● What this task involves
Retype, word for word, every line from the one holding "Variable payloads : list (list byte)." through the one holding "- unfold complete." in the entries below, both included, and only those lines.

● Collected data
.....
(** An exception leaves [onResponse] exactly when the count test passes
    on an array that has a hole. *)
Lemma onResponse_throws_iff value st :
  (onResponse value st).2.2 ≠ inr ()
  ↔ complete (store value st) = true ∧ None ∈ chunks (store value st).
Proof.
  split.
  - intros Hthrows. destruct (complete (store value st)) eqn:Hc.
    + split; [done|].
      destruct (decide (None ∈ chunks (store value st))) as [|Hno]; [done|].
      destruct Hthrows.
      rewrite (onResponse_completing value st _ Hc (no_hole_Some _ Hno)).
      unfold chunk_line. rewrite log_bind. simpl.
      unfold deliver, try_catch. by destruct (_ ≫= _) as [trace [e|[]]].
    + destruct Hthrows. by rewrite onResponse_buffering.
  - intros [Hc Hhole]. by rewrite onResponse_throwing.
Qed.

End StepFacts.

(** ** A message in flight *)

Section InFlight.
Context `{Browser}.
Variable payloads : list (list byte).
Implicit Types (st : Chunking) (arrived order : list nat).

Lemma buffered_first st p :
  length payloads ≤ 255 →
  payloads !! 0 = Some p →
  buffered payloads [0] (store (fragment 0 (length payloads) p) st).
Proof.
  intros total_fits Hp. rewrite store_first; [|by apply chunkIndex_fragment; lia].
  rewrite totalChunks_fragment, chunkData_fragment; [|done].
  apply lookup_lt_Some in Hp as Hlt.
  split; [done|]. split; [simpl; lia|]. split; [done|].
  intros i. cbn [chunks]. case_decide as Hi.
  - apply list_elem_of_singleton in Hi as ->. by rewrite Hp.
  - destruct i as [|i]; [|done]. exfalso. apply Hi. by apply list_elem_of_singleton.
Qed.

Lemma buffered_next arrived st i p :
  length payloads ≤ 255 →
  buffered payloads arrived st →
  i ∉ arrived → i ≠ 0 → payloads !! i = Some p →
  buffered payloads (i :: arrived) (store (fragment i (length payloads) p) st).
Proof.
  intros total_fits (Hexp & Hlen & Hcount & Hget) Hfresh Hne Hp.
  apply lookup_lt_Some in Hp as Hlt.
  rewrite (store_next _ _ i); [|by apply chunkIndex_fragment; lia|done].
  rewrite chunkData_fragment.
  split; [done|]. split; [simpl; rewrite array_set_length; lia|].
  split.
  - rewrite receivedCount_present in *. simpl.
    rewrite array_present_set_length, Hget, decide_False; [|done].
    by rewrite Hcount.
  - intros j. simpl. rewrite array_get_set, Hget.
    destruct (decide (i = j)) as [<-|Hij].
    + rewrite decide_True; [done|]. apply elem_of_cons. by left.
    + destruct (decide (j ∈ arrived)) as [Hj|Hj].
      * rewrite decide_True; [done|]. apply elem_of_cons. by right.
      * rewrite decide_False; [done|].
        intros [->|?]%elem_of_cons; done.
Qed.

Lemma buffered_incomplete arrived st :
  buffered payloads arrived st →
  length arrived ≠ length payloads → complete st = false.
Proof.
  intros (Hexp & _ & Hcount & _) Hne. unfold complete.
  rewrite Hexp, Hcount. apply bool_decide_false. by intros [= ?].
Qed.

Lemma buffered_complete arrived st :
  buffered payloads arrived st →
  length arrived = length payloads →
  complete st = true ∧ chunks st = Some <$> payloads.
Proof.
  intros (Hexp & Hlen & Hcount & Hget) Hall. split.
  - unfold complete. rewrite Hexp, Hcount, Hall. by apply bool_decide_true.
  - rewrite receivedCount_present in Hcount.
    pose proof (array_present_length_le (chunks st)) as Hle.
    rewrite (array_full (chunks st)) by lia. f_equal.
    apply list_eq. intros i.
    assert (length (array_present (chunks st)) = length payloads) as Hps by lia.
    specialize (Hget i).
    rewrite (array_full (chunks st)), array_get_Some in Hget by lia.
    destruct (decide (i < length payloads)) as [Hi|Hi].
    + destruct (lookup_lt_is_Some_2 (array_present (chunks st)) i) as [p Hp];
        [lia|].
      rewrite Hp in Hget. rewrite Hp. by case_decide.
    + rewrite !lookup_ge_None_2; [done|lia|lia].
Qed.

End InFlight.

(** ** A whole message *)

Section Runs.
Context `{Browser}.
Implicit Types (st : Chunking) (arrived order rest : list nat).
Implicit Types (payloads : list (list byte)) (values : list (list byte)).

Lemma buffered_then_delivered_cons value values message :
  buffered_then_delivered (value :: values) message
  = match values with
    | [] => [chunk_line value;; deliver message]
    | _ => chunk_line value :: buffered_then_delivered values message
    end.
Proof.
  unfold buffered_then_delivered. rewrite imap_cons.
  destruct values as [|value' values]; [done|].
  rewrite decide_False; [|simpl; lia]. f_equal.
  apply imap_ext. intros i v _. simpl.
  destruct (decide (S i = S (length values)));
    destruct (decide (S (S i) = S (S (length values)))); done || lia.
Qed.

Lemma onResponses_cons value values st :
  onResponses (value :: values) st
  = ((onResponses values (onResponse value st).1).1,
     (onResponse value st).2 :: (onResponses values (onResponse value st).1).2).
Proof.
  simpl. destruct (onResponse value st) as [st' out]. cbn [fst snd].
  by destruct (onResponses values st') as [st'' outs].
Qed.

Lemma fragments_cons payloads i order :
  fragments payloads (i :: order)
  = fragment i (length payloads) (payloads !!! i) :: fragments payloads order.
Proof. reflexivity. Qed.

(** Once index 0 is in, the other slices may come in any order. *)
Lemma onResponses_rest payloads rest arrived st :
  length payloads ≤ 255 →
  buffered payloads arrived st →
  NoDup (rest ++ arrived) →
  (∀ i, i ∈ rest → i ≠ 0 ∧ i < length payloads) →
  length rest + length arrived = length payloads →
  rest ≠ [] →
  onResponses (fragments payloads rest) st
  = (idle, buffered_then_delivered (fragments payloads rest) (concat payloads)).
Proof.
  intros Hfits. revert arrived st.
  induction rest as [|i rest IH]; intros arrived st Hbuf Hnodup Hin Hlen Hsome;
    [done|clear Hsome].
  destruct (Hin i) as [Hne Hlt]; [by left|].
  destruct (lookup_lt_is_Some_2 payloads i Hlt) as [p Hp].
  apply list.NoDup_cons in Hnodup as [Hfresh Hnodup].
  apply not_elem_of_app in Hfresh as Hfresh'. destruct Hfresh' as [_ Hfresh'].
  pose proof (buffered_next payloads arrived st i p Hfits Hbuf Hfresh' Hne Hp)
    as Hbuf'.
  rewrite fragments_cons, (list_lookup_total_correct _ _ _ Hp).
  rewrite onResponses_cons, buffered_then_delivered_cons.
  destruct rest as [|i' rest].
  - destruct (buffered_complete payloads (i :: arrived) _ Hbuf') as [Hc Hps];
      [simpl in *; lia|].
    by rewrite (onResponse_completing _ _ _ Hc Hps).
  - rewrite onResponse_buffering.
    2:{ eapply buffered_incomplete; [exact Hbuf'|]. simpl in *. lia. }
    cbn [fst snd]. rewrite (IH (i :: arrived)); [done|..].
    + exact Hbuf'.
    + rewrite <- Permutation_middle. by apply NoDup_cons_2.
    + intros j Hj. apply Hin. by right.
    + simpl in *. lia.
    + done.
Qed.

Lemma reassembly_any_order payloads order st :
  length payloads ≤ 255 →
  0 :: order ≡ₚ seq 0 (length payloads) →
  onResponses (fragments payloads (0 :: order)) st
  = (idle,
     buffered_then_delivered (fragments payloads (0 :: order)) (concat payloads)).
Proof.
  intros Hfits Hperm.
  assert (NoDup (0 :: order)) as Hnodup by (rewrite Hperm; apply NoDup_seq).
  assert (∀ i, i ∈ 0 :: order → i < length payloads) as Hin.
  { intros i Hi. rewrite Hperm in Hi. apply elem_of_seq in Hi. lia. }
  assert (S (length order) = length payloads) as Hlen.
  { apply Permutation_length in Hperm. by rewrite length_seq in Hperm. }
  destruct (lookup_lt_is_Some_2 payloads 0) as [p Hp]; [lia|].
  pose proof (buffered_first payloads st p Hfits Hp) as Hbuf.
  rewrite fragments_cons, (list_lookup_total_correct _ _ _ Hp).
  rewrite onResponses_cons, buffered_then_delivered_cons.
  destruct order as [|i order].
  - destruct (buffered_complete payloads [0] _ Hbuf) as [Hc Hps]; [done|].
    by rewrite (onResponse_completing _ _ _ Hc Hps).
  - rewrite onResponse_buffering.
    2:{ eapply buffered_incomplete; [done|]. simpl in *. lia. }
    cbn [fst snd].
    rewrite (onResponses_rest payloads (i :: order) [0]); [done|done|done| | | |done].
    + by rewrite <- Permutation_cons_append.
    + apply list.NoDup_cons in Hnodup as [Hfresh _].
      intros j Hj. split; [|apply Hin; by right]. by intros ->.
    + simpl in *. lia.
Qed.

End Runs.

(** ** The first fragment, and what follows a delivery *)

Section FirstFragment.
Context `{Browser}.
Implicit Types (value : list byte) (st : Chunking).

(** A fragment with index 0 is handled the same whatever was buffered:
    alone it is the whole message when its total is 1, and otherwise it
    becomes the only slice in the buffer. *)
Lemma onResponse_first value st :
  chunkIndex value = Some 0 →
  onResponse value st
  = if bool_decide (totalChunks value = Some 1)
    then (idle, chunk_line value;; deliver (chunkData value))
    else ({| chunks := [Some (chunkData value)];
             expectedChunks := totalChunks value |},
          chunk_line value).
Proof.
  intros Hi. pose proof (store_first value st Hi) as Hst.
  assert (complete (store value st) = bool_decide (totalChunks value = Some 1))
    as Hc by (by rewrite Hst).
  case_bool_decide as Ht.
  - rewrite (onResponse_completing value st [chunkData value]); [|done|by rewrite Hst].
    simpl. by rewrite app_nil_r.
  - rewrite onResponse_buffering; [|done]. by rewrite Hst.
Qed.

(** The [catch] takes every exception: delivering never throws. *)
Lemma deliver_returns (fullData : list byte) : (deliver fullData).2 = inr ().
Proof.
  unfold deliver, try_catch.
  destruct (_ ≫= _) as [trace [e|[]]]; reflexivity.
Qed.

Lemma deliver_parse_error (fullData : list byte) e :
  JSON_parse (TextDecoder_decode fullData) = inl e →
  deliver fullData = ([Log (ErreurJSON (message e)) "error"], inr ()).
Proof. intros He. unfold deliver. rewrite He. reflexivity. Qed.

End FirstFragment.

(** ** A run on the sample browser *)

(** The text [{"type":"pong"}] in two fragments: the first is buffered,
    the second completes the message, which is logged as received and
    answered by the [pong] clause. *)
Example end_to_end :
  onResponses (H := Sample.browser)
    [fragment 0 2 Sample.A; fragment 1 2 Sample.B] idle
  = (idle,
     [([Log (ChunkRecu (Some 1) (Some 2) 5) ""], inr ());
      ([Log (ChunkRecu (Some 2) (Some 2) 10) "";
        Log (Recu "pong") "";
        Log ConnexionVerifiee "success"], inr ())]).
Proof. vm_compute. reflexivity. Qed.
.....
● Written response
Variable payloads : list (list byte).
Implicit Types (st : Chunking) (arrived order : list nat).

Lemma buffered_first st p :
  length payloads ≤ 255 →
  payloads !! 0 = Some p →
  buffered payloads [0] (store (fragment 0 (length payloads) p) st).
Proof.
  intros total_fits Hp. rewrite store_first; [|by apply chunkIndex_fragment; lia].
  rewrite totalChunks_fragment, chunkData_fragment; [|done].
  apply lookup_lt_Some in Hp as Hlt.
  split; [done|]. split; [simpl; lia|]. split; [done|].
  intros i. cbn [chunks]. case_decide as Hi.
  - apply list_elem_of_singleton in Hi as ->. by rewrite Hp.
  - destruct i as [|i]; [|done]. exfalso. apply Hi. by apply list_elem_of_singleton.
Qed.

Lemma buffered_next arrived st i p :
  length payloads ≤ 255 →
  buffered payloads arrived st →
  i ∉ arrived → i ≠ 0 → payloads !! i = Some p →
  buffered payloads (i :: arrived) (store (fragment i (length payloads) p) st).
Proof.
  intros total_fits (Hexp & Hlen & Hcount & Hget) Hfresh Hne Hp.
  apply lookup_lt_Some in Hp as Hlt.
  rewrite (store_next _ _ i); [|by apply chunkIndex_fragment; lia|done].
  rewrite chunkData_fragment.
  split; [done|]. split; [simpl; rewrite array_set_length; lia|].
  split.
  - rewrite receivedCount_present in *. simpl.
    rewrite array_present_set_length, Hget, decide_False; [|done].
    by rewrite Hcount.
  - intros j. simpl. rewrite array_get_set, Hget.
    destruct (decide (i = j)) as [<-|Hij].
    + rewrite decide_True; [done|]. apply elem_of_cons. by left.
    + destruct (decide (j ∈ arrived)) as [Hj|Hj].
      * rewrite decide_True; [done|]. apply elem_of_cons. by right.
      * rewrite decide_False; [done|].
        intros [->|?]%elem_of_cons; done.
Qed.

Lemma buffered_incomplete arrived st :
  buffered payloads arrived st →
  length arrived ≠ length payloads → complete st = false.
Proof.
  intros (Hexp & _ & Hcount & _) Hne. unfold complete.
  rewrite Hexp, Hcount. apply bool_decide_false. by intros [= ?].
Qed.

Lemma buffered_complete arrived st :
  buffered payloads arrived st →
  length arrived = length payloads →
  complete st = true ∧ chunks st = Some <$> payloads.
Proof.
  intros (Hexp & Hlen & Hcount & Hget) Hall. split.
  - unfold complete. rewrite Hexp, Hcount, Hall. by apply bool_decide_true.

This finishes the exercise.